▶ _DESCRIPTION OF THE TASK_: For each line of the data below that holds "Defined", copy the line.

□ □ □ □

(** * livesewa3: quota gate, settings catalog and session store

    A shallow embedding of the three Python modules of the repository
    ([app.py], [advanced_settings.py], [livesesion.py]) and the properties
    their specification states about them.

    Conventions of the embedding:
    - Python values that travel through JSON files are terms of [pyval];
      dictionaries are [gmap string pyval], so that equality of terms is
      Python's [==] on dictionaries (insertion order is not observable).
    - A Python computation that may raise is a function from a state to a
      state and an [option]: [None] stands for "an exception was raised".
      Every handler in the repository is [except Exception], so the kind of
      exception is never observed and is not recorded.
    - [st.error], [st.success] and the other streamlit calls only render a
      message; they are left out.
    - The clock ([datetime.now], [time.time]) is an explicit argument. *)

From Stdlib Require Import ZArith QArith Qcanon String Ascii Lia.
From Stdlib Require Import DecimalString DecimalZ DecimalPos.
From stdpp Require Import gmap strings list fin_maps numbers countable.

#[local] Open Scope Z_scope.
#[local] Open Scope string_scope.

(** ** Python values

    The values that the repository reads from JSON files, builds from
    literals and form fields, and writes back: [None], booleans, integers,
    floats, strings, lists and dictionaries with string keys. A float is the
    rational it denotes; NaN and the infinities do not occur. A value is a
    tree: no list or dictionary is reachable from two places of a document
    (documents read from JSON and the nested literals of [create_live_stream]
    are such), so changing an entry in place is changing the value. *)

#[warnings="-register-all"]
Inductive pyval : Type :=
  | PNone
  | PBool (b : bool)
  | PInt (z : Z)
  | PFloat (q : Qc)
  | PStr (s : string)
  | PList (l : list pyval)
  | PDict (m : gmap string pyval).

(** [v[k]] for a string key: a [KeyError] on a dictionary without the key, a
    [TypeError] on every other value. *)
Definition subscript (v : pyval) (k : string) : option pyval :=
  match v with
  | PDict m => m !! k
  | _ => None
  end.

(** [v.get(k, d)]: only dictionaries have the method. *)
Definition py_get (v : pyval) (k : string) (d : pyval) : option pyval :=
  match v with
  | PDict m => Some (default d (m !! k))
  | _ => None
  end.

(** [k in v] for a dictionary [v]. *)
Definition py_in (k : string) (m : gmap string pyval) : bool :=
  bool_decide (is_Some (m !! k)).

(** The numeric value of an operand of [<], [+] or [-]: [bool] is a subclass
    of [int]; a float is taken as the rational it denotes (rounding is not
    modelled). *)
Definition as_number (v : pyval) : option Qc :=
  match v with
  | PBool b => Some (Qc_of_Z (if b then 1 else 0))
  | PInt z => Some (Qc_of_Z z)
  | PFloat q => Some q
  | _ => None
  end.

(** [v < n] for an integer literal [n]: a [TypeError] unless [v] is a number. *)
Definition py_lt_int (v : pyval) (n : Z) : option bool :=
  q ← as_number v; Some (bool_decide (q < Qc_of_Z n)%Qc).

(** [v + n] for an integer literal [n]. *)
Definition py_add_int (v : pyval) (n : Z) : option pyval :=
  match v with
  | PBool b => Some (PInt ((if b then 1 else 0) + n))
  | PInt z => Some (PInt (z + n))
  | PFloat q => Some (PFloat (q + Qc_of_Z n)%Qc)
  | _ => None
  end.

(** The first integer that is too large for a float: the largest float is
    [2^1024 - 2^971], and an [int] is rounded to the nearest float, so an
    [int] of magnitude [2^1024 - 2^970] or more has none. A comparison of an
    [int] with a float is exact and converts nothing. *)
Definition float_overflow : Z := 2 ^ 1024 - 2 ^ 970.

(** The float operand that arithmetic makes of an [int]: an
    [OverflowError] when the [int] is too large. *)
Definition float_of_int (z : Z) : option Qc :=
  if (Z.abs z <? float_overflow)%Z then Some (Qc_of_Z z) else None.

(** [t - v] for a float [t]: an [int] operand is converted to a float
    first. *)
Definition py_rsub (t : Qc) (v : pyval) : option Qc :=
  match v with
  | PInt z => q ← float_of_int z; Some (t - q)%Qc
  | _ => q ← as_number v; Some (t - q)%Qc
  end.

(** Truth value of [v] in a condition. *)
Definition truthy (v : pyval) : bool :=
  match v with
  | PNone => false
  | PBool b => b
  | PInt z => negb (z =? 0)%Z
  | PFloat q => negb (bool_decide (q = 0%Qc))
  | PStr s => negb (String.eqb s EmptyString)
  | PList l => negb (bool_decide (l = []))
  | PDict m => negb (bool_decide (size m = 0%nat))
  end.

(** [v == s] for a string literal [s]: values of another type are unequal. *)
Definition py_eq_str (v : pyval) (s : string) : bool :=
  match v with
  | PStr s' => String.eqb s' s
  | _ => false
  end.
(** * NumberOfBuildingCrossing: a shallow embedding

    The script [NumberOfBuildingCrossing.py] filters the polygons tagged
    [building = 'yes'], computes their centroids and, for every ordered pair
    of centroid ids, counts the building polygons selected by an INTERSECT
    query against the line through the selected centroids.

    The arcpy geoprocessing calls are the environment of the script.  Their
    geometry (centroid of a polygon, does a polyline intersect a polygon) is
    kept abstract in [Section Script]; tables, layer selections, cursors and
    the two result dictionaries are modelled explicitly.  The result of
    [main] is the pair of dictionaries as they are handed to [pkl.dump];
    opening and writing the two files is not part of the model. *)

From stdpp Require Import base option list gmap strings.
From Stdlib Require Import ZArith Lia.

Local Open Scope string_scope.

(** ** Exceptions and the state-and-error monad *)

(** The Python exceptions the script can raise by itself. *)
Inductive exception :=
  | UnboundLocalError (var : string)
  | KeyError (key : nat).

Inductive result (A : Type) :=
  | Ok (a : A)
  | Raise (e : exception).
Arguments Ok {A} a.
Arguments Raise {A} e.

(** ** Feature-class schemas and [check_object_id] *)

(** What [arcpy.ListFields] yields for each field: its name and its type. *)
Record field := Field { name : string; type : string }.

(** [fields = [field.name for field in field_objects if field.type != 'Geometry']] *)
Definition field_names (field_objects : list field) : list string :=
  name <$> filter (λ f, type f ≠ "Geometry") field_objects.

(** [check_object_id(layer_in)]; a layer is seen through [arcpy.ListFields].
    When none of the three branches is taken, [points_id] is never bound and
    [return points_id] raises [UnboundLocalError]. *)
Definition check_object_id (layer_in : list field) : result string :=
  let fields := field_names layer_in in
  if decide ("OID" ∈ fields) then Ok "OID"
  else if decide ("OBJECTID" ∈ fields) then Ok "OBJECTID"
  else if decide ("ObjectID" ∈ fields) then Ok "ObjectID"
  else Raise (UnboundLocalError "points_id").

(** The layer has a field called [s], of whatever type. *)
Definition has_field (layer_in : list field) (s : string) : Prop :=
  s ∈ name <$> layer_in.

#[global] Instance has_field_dec layer_in s : Decision (has_field layer_in s).
Proof. unfold has_field. apply _. Defined.

(** The type of the field called [s] among those [check_object_id] looks at.
    arcpy reports the type 'OID' for the object id field of a table and for
    no other field. *)
Definition field_type (layer_in : list field) (s : string) : option string :=
  type <$> head (filter (λ f, name f = s ∧ type f ≠ "Geometry") layer_in).

Local Close Scope string_scope.

(** ** The arcpy geometry interface

    The geometric primitives the script delegates to arcpy: the point
    [FeatureToPoint_management(..., 'CENTROID')] places for a polygon, and
    whether a polygon is selected by
    [SelectLayerByLocation_management(overlap_type='INTERSECT')] against the
    polyline [arcpy.Polyline(array)] with the given vertex array. *)
Class Geometry := {
  coord : Type;
  polygon : Type;
  centroid : polygon → coord * coord;
  intersects : list (coord * coord) → polygon → bool
}.

(** A point is its [(SHAPE@X, SHAPE@Y)] pair. *)
Abbreviation point := (coord * coord)%type.

(** A feature class as its rows in table order, each with the value it holds
    in the id field the rows are addressed by: its object id, unless said
    otherwise. *)
Abbreviation table A := (list (nat * A)).

Section Script.
Context `{G : Geometry}.

(** A row of the input polygon feature class: the [building] attribute
    ([None] for NULL), the footprint, and the number the row holds in the
    attribute of a given name.  Only attributes called like an id field are
    ever read, and they are taken to hold non-negative integers. *)
Record feature := Feature {
  building : option string;
  SHAPE : polygon;
  attribute : string → nat
}.

(** A feature class created by a geoprocessing tool numbers its rows 1, 2, ...
    in the order they are written. *)
Definition new_table {A} (rows : list A) : table A :=
  zip (seq 1 (length rows)) rows.

(** [SelectLayerByAttribute(filtering_layer, 'NEW_SELECTION', "building = 'yes'")]
    followed by [CopyFeatures_management(filtering_layer, buildings)]. *)
Definition clause_filtering (f : feature) : Prop := building f = Some "yes"%string.

#[global] Instance clause_filtering_dec f : Decision (clause_filtering f).
Proof. unfold clause_filtering. apply _. Defined.

Definition buildings_only (buildings_not_filtered : list feature) : table polygon :=
  new_table (SHAPE <$> filter clause_filtering buildings_not_filtered).

(** [FeatureToPoint_management(buildings, centroids, 'CENTROID')]: one point
    per building, written in table order. *)
Definition feature_to_point (buildings : table polygon) : table point :=
  new_table ((λ r, centroid r.2) <$> buildings).
(** The payload of a tick fits its buffer. *)
Lemma tick_payload_fits nan_sign ts t roll pitch yaw :
  - 2 ^ 63 <= ts < 2 ^ 63 -> - 2 ^ 31 <= t < 2 ^ 31 ->
  F32.valid roll = true -> F32.valid pitch = true -> F32.valid yaw = true ->
  (List.length
     (l2_payload_text nan_sign ts roll pitch yaw
        (F32.add (F32.lit 100 1) (F32.mul (F32.lit 5 100) (F32.of_int t)))
        (F32.lit 30 1)) < 200)%nat.
Proof.
  intros Hts Ht Vr Vp Vy.
  destruct (tick_altitude_fin t Ht) as (Va & Fa & Ba).
  unfold l2_payload_text.
  repeat first [rewrite length_app | progress cbn [List.length]].
  pose proof (fmt_lld_length ts Hts).
  pose proof (fmt_2f_length_valid (nan_sign 0%nat) roll Vr).
  pose proof (fmt_2f_length_valid (nan_sign 1%nat) pitch Vp).
  pose proof (fmt_2f_length_valid (nan_sign 2%nat) yaw Vy).
  pose proof (fmt_2f_length (nan_sign 3%nat) _ Fa Ba).
  assert (List.length (fmt_2f (nan_sign 4%nat) (F32.lit 30 1)) = 5%nat) as ->
    by (vm_compute; reflexivity).
  change (List.length (cstr "L2,")) with 3%nat. lia.
Qed.



Lemma rad2deg_nan : rad2deg S754_nan = S754_nan.
Proof. reflexivity. Qed.

Lemma magnitude_q_lock : (Rabs (magnitude q_lock - 1) <= tol32)%R.
Proof.
  apply sqrt_near_unit. unfold norm2, q_lock, tol32. cbn [q0 q1 q2 q3].
  apply Rabs_le. split; lit_value.
Qed.


Lemma main_tick_state char_signed nan_sign atan2f asinf imu ts t q :
  snd (main_tick char_signed nan_sign atan2f asinf imu ts t q)
  = snd (madgwick_update imu LOOP_DT_SEC q).
Proof.
  unfold main_tick, bind. destruct (madgwick_update imu LOOP_DT_SEC q) as [u q'].
  unfold ahrs_get_euler, bind, get, ret. reflexivity.
Qed.

Section Loop.

Variable RAND_MAX : Z.
Variable S : Type.
Variable rand : S -> Z * S.
Variables sinf cosf : spec_float -> spec_float.
Variable char_signed : bool.
Variable nan_sign : Z -> nat -> bool.
Variable atan2f : spec_float -> spec_float -> spec_float.
Variable asinf : spec_float -> spec_float.
Variable clock : Z -> Z.
Hypothesis RAND_MAX_range : 32767 <= RAND_MAX <= 2147483647.
Hypothesis rand_range : forall s, 0 <= fst (rand s) <= RAND_MAX.

Lemma main_iteration_state t q s :
  snd (main_iteration RAND_MAX S rand sinf cosf char_signed nan_sign atan2f asinf clock (t, q, s))
  = (t + 1,
     snd (madgwick_update (fst (imu_read RAND_MAX S rand sinf cosf t s)) LOOP_DT_SEC q),
     snd (imu_read RAND_MAX S rand sinf cosf t s)).
Proof.
  unfold main_iteration.
  destruct (imu_read RAND_MAX S rand sinf cosf t s) as [imu s'].
  pose proof (main_tick_state char_signed (nan_sign t) atan2f asinf imu (clock t) t q) as E.
  destruct (main_tick char_signed (nan_sign t) atan2f asinf imu (clock t) t q) as [frame q'].
  cbn [fst snd] in *. now rewrite E.
Qed.

Lemma imu_read_rates t s :
  let imu := fst (imu_read RAND_MAX S rand sinf cosf t s) in
  fin32 (gx imu) 100 /\ fin32 (gy imu) 100 /\ fin32 (gz imu) 100.
Proof.
  destruct (imu_read_fields RAND_MAX S rand sinf cosf RAND_MAX_range rand_range t s)
    as (_ & Gx & Gy & Gz & _).
  cbv zeta. repeat split.
  all: first [ apply (proj1 Gx) | apply (proj1 (proj2 Gx))
             | apply (proj1 Gy) | apply (proj1 (proj2 Gy))
             | apply (proj1 Gz) | apply (proj1 (proj2 Gz))
             | idtac ].
  - destruct Gx as (_ & _ & B). apply Rabs_le. lra.
  - destruct Gy as (_ & _ & B). apply Rabs_le. lra.
  - destruct Gz as (_ & _ & B). apply Rabs_le. lra.
Qed.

□ □ □ □

▶ _ANSWER TO THE PROBLEM_:
Proof. unfold has_field. apply _. Defined.
Proof. unfold clause_filtering. apply _. Defined.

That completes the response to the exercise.